Et je dois réfléchir alors qu’ils sont allés
Trop loin pour nos regards limités à la vie,
Que je ne puis les voir, heureux ou consolés,
Qu’une forme jamais aux tombes n’est ravie ;

Pourtant quelque reflet venu des cieux cachés,
Des soleils disparus, des étoiles absentes,
Ne peut-il subsister des morts, vite arrachés
A l’ombre immense où s’élaborent leurs attentes ?


L’ONDEE


L’ondée : au ciel serein, un nuage qui court
Et recouvre bientôt le soleil invisible ;
Puis l’eau jetée à flots comme sur une cible,
Et le crépitement des gouttes tour à tour.

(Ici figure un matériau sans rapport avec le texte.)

(* ===== verification/CString.v ===== *)
(** * The C string functions the programs of the system use

    [strtok], [atoi], [strstr], [strchr], [tolower] and [isspace] on strings given by their
    bytes before the terminator, with the laws that their users rely on. *)
From S2P Require Import Prelude Screen.

Definition isspace (c : Z) : bool := (c =? 32) || ((9 <=? c) && (c <=? 13)).
Definition tolower (c : Z) : Z := if (65 <=? c) && (c <=? 90) then c + 32 else c.

(** [strncmp(s, p, strlen(p)) == 0] *)
Fixpoint starts (p s : bytes) : bool :=
  match p, s with
  | [], _ => true
  | c :: p, d :: s => (c =? d) && starts p s
  | _ :: _, [] => false
  end.

(** [strchr] and [strstr]: the rest of the string from the first occurrence on. *)
Fixpoint strchr (c : Z) (s : bytes) : option bytes :=
  match s with
  | [] => None
  | d :: s' => if d =? c then Some s else strchr c s'
  end.
Fixpoint strstr (p s : bytes) : option bytes :=
  if starts p s then Some s else
  match s with
  | [] => None
  | _ :: s => strstr p s
  end.

(** ** [atoi]: the number at the start, after blanks and a sign; a number that
    is not an [int] is undefined *)
Fixpoint skip_space (s : bytes) : bytes :=
  match s with
  | c :: l => if isspace c then skip_space l else s
  | [] => []
  end.
Fixpoint number (s : bytes) (acc : Z) : Z :=
  match s with
  | c :: s => if (48 <=? c) && (c <=? 57) then number s (acc * 10 + (c - 48)) else acc
  | [] => acc
  end.
Definition to_int (x : Z) : outcome Z :=
  if (-2147483648 <=? x) && (x <? 2147483648) then Ok x else Fault.
Definition atoi (s : bytes) : outcome Z :=
  match skip_space s with
  | 45 :: l => to_int (- number l 0)
  | 43 :: l => to_int (number l 0)
  | l => to_int (number l 0)
  end.

(** ** [strtok]: [d] tells the delimiters *)
Section Strtok.
Variable d : Z → bool.

Fixpoint skip_delims (line : bytes) : bytes :=
  match line with
  | c :: l => if d c then skip_delims l else line
  | [] => []
  end.
(** A token and what follows the delimiter after it. *)
Fixpoint take_token (line : bytes) : bytes * bytes :=
  match line with
  | [] => ([], [])
  | c :: l => if d c then ([], l) else let '(t, r) := take_token l in (c :: t, r)
  end.
Definition strtok (line : bytes) : option (bytes * bytes) :=
  match skip_delims line with
  | [] => None
  | l => Some (take_token l)
  end.

(** *** The words of a string: its non-empty pieces between delimiters *)
Fixpoint pieces (line : bytes) : list bytes :=
  match line with
  | [] => [[]]
  | c :: l =>
    if d c then [] :: pieces l
    else match pieces l with
         | p :: ps => (c :: p) :: ps
         | [] => [[c]]
         end
  end.
Definition words (line : bytes) : list bytes := filter (λ p, p ≠ []) (pieces line).
Definition is_word (w : bytes) : Prop := w ≠ [] ∧ Forall (λ c, d c = false) w.
#[export] Instance is_word_dec w : Decision (is_word w) := _.

Lemma words_skip line : words (skip_delims line) = words line.
Proof.
  induction line as [| c l IH]; [done |]. cbn [skip_delims]. destruct (d c) eqn:E; [| done].
  rewrite IH. unfold words. cbn [pieces]. rewrite E. by rewrite filter_cons_False by naive_solver.
Qed.

Lemma pieces_token line t rest :
  take_token line = (t, rest) → pieces line = t :: pieces rest ∨ (pieces line = [t] ∧ rest = []).
Proof.
  revert t rest. induction line as [| c l IH]; intros t rest; cbn [take_token pieces].
  - intros [= <- <-]. auto.
  - destruct (d c).
    + intros [= <- <-]. auto.
    + destruct (take_token l) as [t' r'] eqn:E. intros [= <- <-].
      destruct (IH t' r' eq_refl) as [-> | [-> ->]]; auto.
Qed.

Lemma words_token line t rest : take_token line = (t, rest) → t ≠ [] → words line = t :: words rest.
Proof.
  intros [E | [E ->]]%pieces_token Ht; unfold words; rewrite E, filter_cons_True by done; [done |].
  reflexivity.
Qed.

Lemma skip_delims_head line c l : skip_delims line = c :: l → d c = false.
Proof.
  induction line as [| e r IH]; cbn; [done |]. destruct (d e) eqn:E; [done |]. by intros [= <- <-].
Qed.

Lemma strtok_words line :
  match strtok line with
  | None => words line = []
  | Some (t, rest) => words line = t :: words rest
  end.
Proof.
  unfold strtok. rewrite <- (words_skip line). destruct (skip_delims line) as [| c l] eqn:E; [reflexivity |].
  apply skip_delims_head in E. destruct (take_token (c :: l)) as [t rest] eqn:T.
  apply words_token; [done |]. cbn in T. rewrite E in T. destruct (take_token l). by injection T as <- <-.
Qed.

Lemma pieces_no_delim line : Forall (Forall (λ c, d c = false)) (pieces line).
Proof.
  induction line as [| c l IH]; cbn [pieces]; [by repeat constructor |].
  destruct (d c) eqn:E; [by constructor |].
  destruct (pieces l); constructor; inversion IH; subst; auto.
Qed.

Lemma words_are_words line : Forall is_word (words line).
Proof.
  apply Forall_forall. intros w [Hw Hin]%list_elem_of_filter. split; [done |].
  by apply (proj1 (Forall_forall _ _) (pieces_no_delim line)).
Qed.

Lemma take_token_word w c rest : Forall (λ c, d c = false) w → d c = true → take_token (w ++ c :: rest) = (w, rest).
Proof. intros Hw Hc. induction Hw as [| a w Ha _ IH]; cbn; [by rewrite Hc | by rewrite Ha, IH]. Qed.

Lemma take_token_end w : Forall (λ c, d c = false) w → take_token w = (w, []).
Proof. intros Hw. induction Hw as [| a w Ha _ IH]; cbn; [done | by rewrite Ha, IH]. Qed.

Lemma strtok_word w c rest : is_word w → d c = true → strtok (w ++ c :: rest) = Some (w, rest).
Proof.
  intros [Hne Hw] Hc. unfold strtok. destruct Hw as [| a w Ha Hw]; [done |]. cbn [app skip_delims]. rewrite Ha.
  f_equal. apply (take_token_word (a :: w)); [by constructor | done].
Qed.

Lemma strtok_end w : is_word w → strtok w = Some (w, []).
Proof.
  intros [Hne Hw]. unfold strtok. destruct Hw as [| a w Ha Hw]; [done |]. cbn [skip_delims]. rewrite Ha.
  f_equal. apply (take_token_end (a :: w)). by constructor.
Qed.

Lemma words_word w : is_word w → words w = [w].
Proof. intros Hw. pose proof (strtok_words w) as H. by rewrite strtok_end in H. Qed.

Lemma words_cons w c line : is_word w → d c = true → words (w ++ c :: line) = w :: words line.
Proof. intros Hw Hc. pose proof (strtok_words (w ++ c :: line)) as H. by rewrite strtok_word in H. Qed.

(** Words with one delimiter [c] between them. *)
Fixpoint unwords (c : Z) (ws : list bytes) : bytes :=
  match ws with
  | [] => []
  | [w] => w
  | w :: ws => w ++ c :: unwords c ws
  end.

Lemma words_unwords c ws : d c = true → Forall is_word ws → words (unwords c ws) = ws.
Proof.
  intros Hc. induction 1 as [| w [| w' ws] Hw _ IH]; [reflexivity | by apply words_word |].
  change (unwords c (w :: w' :: ws)) with (w ++ c :: unwords c (w' :: ws)). by rewrite words_cons, IH.
Qed.
End Strtok.

(** ** Searching *)
Lemma starts_spec p s : starts p s = true ↔ ∃ r, s = p ++ r.
Proof.
  revert s. induction p as [| c p IH]; intros s; cbn; [naive_solver |].
  destruct s as [| e s]; cbn; [naive_solver |].
  rewrite andb_true_iff, Z.eqb_eq, IH. naive_solver.
Qed.

(** [strstr] finds the first occurrence. *)
Lemma strstr_some p s r : strstr p s = Some r →
  ∃ pre post, s = pre ++ r ∧ r = p ++ post ∧
    ∀ pre' post', s = pre' ++ p ++ post' → (length pre <= length pre')%nat.
Proof.
  revert r. induction s as [| c s IH]; intros r; cbn [strstr].
  - destruct (starts p []) eqn:E; [| done]. intros [= <-]. apply starts_spec in E as [r ->].
    exists [], r. split_and!; [done.. | cbn; lia].
  - destruct (starts p (c :: s)) eqn:E.
    + intros [= <-]. apply starts_spec in E as [r ->]. exists [], r. split_and!; [done.. | cbn; lia].
    + intros (pre & post & -> & -> & Hmin)%IH. exists (c :: pre), post. split_and!; [done.. |].
      intros [| c' pre'] post' H; [| cbn in *; injection H as -> H; apply Hmin in H; lia].
      exfalso. apply (Bool.diff_false_true). rewrite <- E. apply starts_spec. by exists post'.
Qed.

Lemma strstr_none p s : strstr p s = None ↔ ¬ ∃ pre post, s = pre ++ p ++ post.
Proof.
  induction s as [| c s IH]; cbn [strstr].
  - destruct (starts p []) eqn:E.
    + apply starts_spec in E as [r E]. split; [done |]. intros []. by exists [], r.
    + split; [| done]. intros _ (pre & post & H). destruct pre; [| done].
      apply Bool.diff_false_true. rewrite <- E. apply starts_spec. by exists post.
  - destruct (starts p (c :: s)) eqn:E.
    + apply starts_spec in E as [r E]. split; [done |]. intros []. by exists [], r.
    + rewrite IH. split; intros H (pre & post & Hs); apply H.
      * destruct pre as [| c' pre].
        { exfalso. apply Bool.diff_false_true. rewrite <- E. apply starts_spec. by exists post. }
        injection Hs as -> Hs. by exists pre, post.
      * exists (c :: pre), post. by rewrite Hs.
Qed.

Lemma strchr_app c pre post : c ∉ pre → strchr c (pre ++ c :: post) = Some (c :: post).
Proof.
  induction pre as [| e pre IH]; cbn; intros H; [by rewrite Z.eqb_refl |].
  apply not_elem_of_cons in H as [Hne H]. destruct (Z.eqb_spec e c); [done | by apply IH].
Qed.

Lemma strchr_none c s : c ∉ s → strchr c s = None.
Proof.
  induction s as [| e s IH]; cbn; intros H; [done |].
  apply not_elem_of_cons in H as [Hne H]. destruct (Z.eqb_spec e c); [done | by apply IH].
Qed.

Lemma strchr_not_none c s : c ∈ s → strchr c s ≠ None.
Proof.
  induction s as [| e s IH]; cbn; [by intros ?%not_elem_of_nil |]. intros [-> | H]%elem_of_cons.
  - by rewrite Z.eqb_refl.
  - destruct (e =? c); [done | by apply IH].
Qed.

Lemma strchr_some c s r : strchr c s = Some r → ∃ pre post, s = pre ++ c :: post ∧ r = c :: post ∧ c ∉ pre.
Proof.
  revert r. induction s as [| e s IH]; intros r; cbn; [done |].
  destruct (Z.eqb_spec e c) as [-> | Hne].
  - intros [= <-]. exists [], s. split_and!; [done.. |]. apply not_elem_of_nil.
  - intros (pre & post & -> & -> & H)%IH. exists (e :: pre), post. split_and!; [done.. |].
    apply not_elem_of_cons. naive_solver.
Qed.

(** ** Numbers *)
Lemma number_app s : Forall (λ c, 48 <= c <= 57) s → ∀ acc r, number (s ++ r) acc = number r (number s acc).
Proof.
  induction 1 as [| c s Hc _ IH]; intros acc r; [done |]. cbn [app number].
  destruct (Z.leb_spec 48 c), (Z.leb_spec c 57); [| lia..]. apply IH.
Qed.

Voile sur l’horizon, et réseau sur le fleuve
Dont le courant semble piqué de mille dards
L’air boit en s’agitant sur les routes épars,
Silencieusement le sol fume et s’abreuve.

Le déluge et la nuit aux âmes sont présens,
Un crépuscule hâtif élargit le mystère,
On ne reconnaît plus ni le ciel ni la terre,
L’ancien monde est peut-être au terme de ses ans.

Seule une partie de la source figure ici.